Tuesday, August 11, 2015

Rutledge v. EPA, again

Posted By on Tue, Aug 11, 2015 at 5:38 PM

Attorney General Leslie Rutledge, who is driven by animosity toward the Environmental Protection Agency and the Clean Air Act, announced today that Arkansas will join 16 states in challenging the EPA's rejection of state power plant startup, shutdown or malfunction plans.

“Once again, the EPA is choosing to put the political interests of the Sierra Club ahead of Arkansans,” Rutledge says in a press release from her office.

From her press release:

The States, led by Florida, have filed a petition for review in the U.S. Court of Appeals for the District of Columbia Circuit asking the Court to review the EPA’s final rule. Besides the clear violation of State’s rights enumerated in the Clean Air Act, the final rule also stands to stall or reverse progress already achieved in improving air quality in each State.


The Sierra Club petitioned the EPA to close a loophole that lets states allow power plants to release pollution far above the limit during startup, shutdown or malfunctions. Read more about the issue here.

On Aug. 5, Rutledge joined 15 states asking the EPA to stay its Clean Power Plan pending legal action.

The full release is on the jump. 

August 11, 2015
FOR IMMEDIATE RELEASE

Rutledge Joins 16 States in Challenging the EPA’s Rejection of Plans Regarding Startup, Shutdown or Malfunction of Power Plants
Says, ‘the EPA is completely ignoring the scope of the Clean Air Act’

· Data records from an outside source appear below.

(* ===== verification/AgentTurn.v ===== *)
(** * AgentTurn: one chat turn of an agent

    [src/modules/agent]: the agentic loop of [runtime.go] with its calls on the bus, and
    quota.go.  A turn is a computation over a state (the trace of what it did so far, the
    agent's session, the session store, the personas and the rate limiters) in a world that
    answers: every reply of the bus, of the model, of a tool, of the clock and of the database
    is a function of the trace, so any behaviour of the other modules is some world.  The
    agent's configuration does not change during a turn.  Goroutines the turn starts and does
    not wait for are events; tracing spans and metrics are left out. *)
From S2P Require Import Prelude Calendar GoStr Regexp Redact AgentSession AgentStore AgentMemory Personality.
From S2P Require Ipc Policy Quota.

(** ** What a turn does *)

(** The reply to a request on the bus: the payload of the type expected, another, or an error. *)
Inductive reply (A : Type) := Replied (a : A) | OtherPayload | Failed (e : error).
Arguments Replied {_} _.
Arguments OtherPayload {_}.
Arguments Failed {_} _.

(* [modules/usermodel/types.go:UserProfile] *)
Record UserProfile := {
  up_Tenant : string; up_User : string; ProfileMD : string; PreferencesMD : string; up_UpdatedAt : time;
}.

Inductive event :=
  | EvClock (t : time)
  | EvQuotaCheck (tenant kind : string) (amount : Z) (r : reply Quota.CheckResponse)
  | EvSlotAcquire (tenant : string) (r : reply Quota.SlotResponse)
  | EvSlotRelease (slot : string)
  | EvQuotaRecord (tenant : string) (tokens : Z)
  | EvProfile (tenant user : string) (r : reply UserProfile)
  | EvDistill (tenant user : string)
  | EvSkills (names : list string) (r : reply (list (string * string)))
  | EvActivity (a : ActivityEvent)
  | EvProgress (p : ProgressEvent)
  | EvMessage (m : Message)
  | EvChat (model : string) (context : list Message) (defs : list ToolDef) (r : Result Message)
  | EvUsage (rec : UsageRecord)
  | EvPolicyCheck (q : Policy.CheckRequest) (r : reply Policy.CheckResponse)
  | EvApprovalSubmit (tenant agent user tool : string) (r : reply string)
  | EvApprovalGet (id : string) (r : reply string)
  | EvTool (ctx : ToolCtx) (name : string) (input : gmap string string) (r : Result string)
  | EvSleep (d : duration)
  | EvRecordActivity (tenant user summary : string)
  | EvTurnCompleted (rec : TurnRecord)
  | EvExtract (lastResponse : string) (toolsUsed : list string).

(** ** The world that answers *)
Class World := {
  w_codec :: Codec;
  w_now : list event -> time;
  (** The local zone's offset from UTC. *)
  w_zone : duration;
  w_ToLower : string -> string;
  (** The order in which a map is visited. *)
  w_order : gmap string string -> list (string * string);
  (** The patterns loaded by [LoadSecretPatterns]. *)
  w_patterns : list regexp;
  (** [ContextLoader.Load]. *)
  w_context_files : string -> string -> string;
  (** The error of the next database statement, and whether the next index insertion succeeds. *)
  w_fault : list event -> option error;
  w_fts : list event -> bool;
  (** The errors of a seeding's statements. *)
  w_seed : list event -> list (option error);
  w_quota_check : list event -> string -> string -> Z -> reply Quota.CheckResponse;
  w_slot : list event -> string -> reply Quota.SlotResponse;
  w_profile : list event -> string -> string -> reply UserProfile;
  w_skills : list event -> list string -> reply (list (string * string));
  w_chat : list event -> string -> list Message -> list ToolDef -> Result Message;
  w_policy : list event -> Policy.CheckRequest -> reply Policy.CheckResponse;
  w_submit : list event -> string -> string -> string -> string -> reply string;
  w_status : list event -> string -> reply string;
  (** Whether the five minutes of [waitForApproval] are over. *)
  w_expired : list event -> bool;
  w_tool : list event -> ToolCtx -> string -> gmap string string -> Result string;
}.

(** ** The state of a turn *)

(* [modules/agent/runtime.go:agentRateLimiter@51-55] *)
Record agentRateLimiter := { rl_count : Z; rl_resetAt : time }.

Record Turn := {
  trace : list event; sess : Session; db : option SessionStore; personas : option PersonalityStore;
  limiters : gmap string agentRateLimiter;
}.
Definition with_trace (tr : list event) (t : Turn) : Turn :=
  {| trace := tr; sess := sess t; db := db t; personas := personas t; limiters := limiters t |}.
Definition with_sess (s : Session) (t : Turn) : Turn :=
  {| trace := trace t; sess := s; db := db t; personas := personas t; limiters := limiters t |}.
Definition with_db (d : option SessionStore) (t : Turn) : Turn :=
  {| trace := trace t; sess := sess t; db := d; personas := personas t; limiters := limiters t |}.
Definition with_personas (p : option PersonalityStore) (t : Turn) : Turn :=
  {| trace := trace t; sess := sess t; db := db t; personas := p; limiters := limiters t |}.
Definition with_limiters (l : gmap string agentRateLimiter) (t : Turn) : Turn :=
  {| trace := trace t; sess := sess t; db := db t; personas := personas t; limiters := l |}.

Definition M (A : Type) : Type := Turn -> A * Turn.
Definition ret {A} (a : A) : M A := fun t => (a, t).
Definition bind {A B} (m : M A) (k : A -> M B) : M B := fun t => let '(a, t') := m t in k a t'.
Declare Scope turn_scope.
Delimit Scope turn_scope with turn.
Notation "x <- m ;; k" := (bind m (fun x => k)) (at level 100, m at next level, right associativity) : turn_scope.
Notation "m ;;; k" := (bind m (fun _ => k)) (at level 100, right associativity) : turn_scope.
Open Scope turn_scope.

Definition emit (e : event) : M () := fun t => ((), with_trace (trace t ++ [e]) t).
(** An answer of the world, recorded. *)
Definition ask {A} (answer : list event -> A) (record : A -> event) : M A :=
  fun t => let a := answer (trace t) in (a, with_trace (trace t ++ [record a]) t).
Definition get {A} (f : Turn -> A) : M A := fun t => (f t, t).
Definition update (f : Turn -> Turn) : M () := fun t => ((), f t).
Definition when (b : bool) (m : M ()) : M () := if b then m else ret ().
Fixpoint fold_m {A B} (f : A -> B -> M A) (a : A) (l : list B) : M A :=
  match l with [] => ret a | b :: l => a' <- f a b;; fold_m f a' l end.

Section Run.
Context `{World}.

Definition now : M time := ask w_now EvClock.
Definition set_session (f : Session -> Session) : M () := update (fun t => with_sess (f (sess t)) t).

(** [session.AddMessage]: to the history, and to the store the session is attached to; an error
    of the store is ignored. *)
(* [modules/agent/session.go:Session.AddMessage] *)
Definition add (msg : Message) : M () :=
  emit (EvMessage msg);;;
  update (fun t =>
    let t := with_sess (AddMessage msg (sess t)) t in
    if s_stored (sess t)
    then with_db ((fun d => (AppendMessage (w_fault (trace t)) (w_fts (trace t)) (s_id (sess t)) msg d).1) <$> db t) t
    else t).

(* [modules/agent/runtime.go:Runtime.publishActivity] *)
Definition publishActivity (agent tenant eventType detail : string) : M () :=
  n <- now;;
  emit (EvActivity {| ae_Timestamp := RFC3339 n; ae_Agent := agent; ae_Tenant := tenant; ae_Type := eventType;
                      ae_Detail := detail |}).

(** ** Quotas *)

(* [modules/agent/quota.go:quotaCheck] *)
Definition quotaCheck (tenant kind : string) (amount : Z) : M (bool * string) :=
  r <- ask (fun tr => w_quota_check tr tenant kind amount) (EvQuotaCheck tenant kind amount);;
  match r with
  | Replied cr => if Quota.Allowed cr then ret (true, "") else ret (false, Quota.Reason cr)
  | _ => ret (true, "")
  end.

(** What releases the slot, whether the turn may go on, and the reason when not. *)
(* [modules/agent/quota.go:quotaAcquireSlot] *)
Definition quotaAcquireSlot (tenant : string) : M (M () * bool * string) :=
  r <- ask (fun tr => w_slot tr tenant) (EvSlotAcquire tenant);;
  match r with
  | Replied sr =>
      if Quota.s_Allowed sr then ret (emit (EvSlotRelease (Quota.s_SlotID sr)), true, "")
      else ret (ret (), false, Quota.s_Reason sr)
  | _ => ret (ret (), true, "")
  end.

(* [modules/agent/quota.go:quotaRecord] *)
Definition quotaRecord (tenant : string) (tokens : Z) : M () :=
  when (0 <? tokens)%Z (emit (EvQuotaRecord tenant tokens)).

(** A limit of 0 or less means unlimited.  Each [time.Now()] is drawn where the code draws it. *)
(* [modules/agent/runtime.go:checkAgentRateLimit] *)
Definition checkAgentRateLimit (key : string) (limit : Z) : M (option error) :=
  if decide (limit <= 0)%Z then ret None
  else
    ls <- get limiters;;
    rl <- match ls !! key with
          | Some rl => ret rl
          | None => n <- now;; ret {| rl_count := 0; rl_resetAt := (n + Minute)%Z |}
          end;;
    n <- now;;
    rl <- (if After n (rl_resetAt rl)
           then n <- now;; ret {| rl_count := 0; rl_resetAt := (n + Minute)%Z |}
           else ret rl);;
    if decide (limit <= rl_count rl)%Z
    then
      update (fun t => with_limiters (<[key := rl]> (limiters t)) t);;;
      ret (Some ("rate limit exceeded: " +:+ itoa limit +:+ " requests/minute for agent"))
    else
      update (fun t =>
        with_limiters (<[key := {| rl_count := rl_count rl + 1; rl_resetAt := rl_resetAt rl |}]> (limiters t)) t);;;
      ret None.

(** ** Policy and approvals *)

Definition check_request (tenant user agentName toolName : string) : Policy.CheckRequest :=
  {| Policy.req_Tenant := tenant; Policy.req_Action := "tool_call"; Policy.req_Tool := toolName;
     Policy.req_Agent := agentName; Policy.req_User := user |}.

(** The bus is there: [Init] sets it before any handler is registered. *)
(* [modules/agent/runtime.go:Runtime.checkToolPolicy] *)
Definition checkToolPolicy (tenant user agentName toolName : string) : M string :=
  let q := check_request tenant user agentName toolName in
  r <- ask (fun tr => w_policy tr q) (EvPolicyCheck q);;
  match r with
  | Replied cr => ret (Policy.Decision_String (Policy.resp_Decision cr))
  | OtherPayload => ret "deny"
  | Failed e => if decide (e = Ipc.ErrNoHandler) then ret "allow" else ret "deny"
  end.

(** The requests to poll with: each waits two seconds first, so that five minutes allow 150. *)
Fixpoint poll (n : nat) (approvalID : string) : M string :=
  match n with
  | O => ret "timeout"
  | S n' =>
      over <- get (fun t => w_expired (trace t));;
      if (over : bool) then ret "timeout"
      else
        emit (EvSleep (2 * Second));;;
        r <- ask (fun tr => w_status tr approvalID) (EvApprovalGet approvalID);;
        match r with
        | Replied status =>
            if decide (status = "approved" \/ status = "denied" \/ status = "expired") then ret status
            else poll n' approvalID
        | _ => poll n' approvalID
        end
  end.
(* [modules/agent/runtime.go:Runtime.waitForApproval] *)
Definition waitForApproval (approvalID : string) : M string := poll 150 approvalID.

LITTLE ROCK – Arkansas Attorney General Leslie Rutledge today announced that she has joined Florida Attorney General Pam Bondi in a 17-State coalition to challenge the U.S. Environmental Protection Agency (EPA) for illegally invalidating the individual air quality protection plans in those States. In June, the EPA issued a final rule requiring 35 States, including Arkansas, to revise their individual State Implementation Plans (SIP) governing excess emissions during startup, shutdown or malfunction.

The States, led by Florida, have filed a petition for review in the U.S. Court of Appeals for the District of Columbia Circuit asking the Court to review the EPA’s final rule. Besides the clear violation of State’s rights enumerated in the Clean Air Act, the final rule also stands to stall or reverse progress already achieved in improving air quality in each State.

“Once again, the EPA is choosing to put the political interests of the Sierra Club ahead of Arkansans,” said Attorney General Rutledge. “In yet another ‘sue and settle’ case, the EPA is rushing to appease the interests of the Sierra Club and force 35 States to alter their SIPs even though the plans are already succeeding. The EPA is completely ignoring the scope of its authority under the Clean Air Act in order to force another overreaching rule on Arkansans.”

For decades, States have ensured compliance with the standards set for startup, shutdown or malfunction through their individual SIPs.

The EPA’s final rule illegally requiring the states to change their previously approved SIPs came after the Agency agreed to settle a lawsuit brought by the Sierra Club. The EPA’s rush to settle the matter has led the agency to adopt an illegal final rule that is in conflict with the Clean Air Act and infringes on Arkansas’s right to determine the most effective strategy for achieving air quality standards.

The Clean Air Act establishes a cooperative-federalism approach to regulating the nation’s air quality and dictates that the EPA has the primary responsibility to identify air pollutants that pose a threat to public health. Through the Act, the EPA is charged to set national air quality standards, but the Act gives States the primary responsibility to determine how to achieve those standards.

In addition to Arkansas and Florida, Alabama, Arizona, Delaware, Georgia, Kansas, Kentucky, Louisiana, Mississippi, Missouri, North Carolina, Ohio, Oklahoma, South Carolina, South Dakota and West Virginia have also joined this challenge.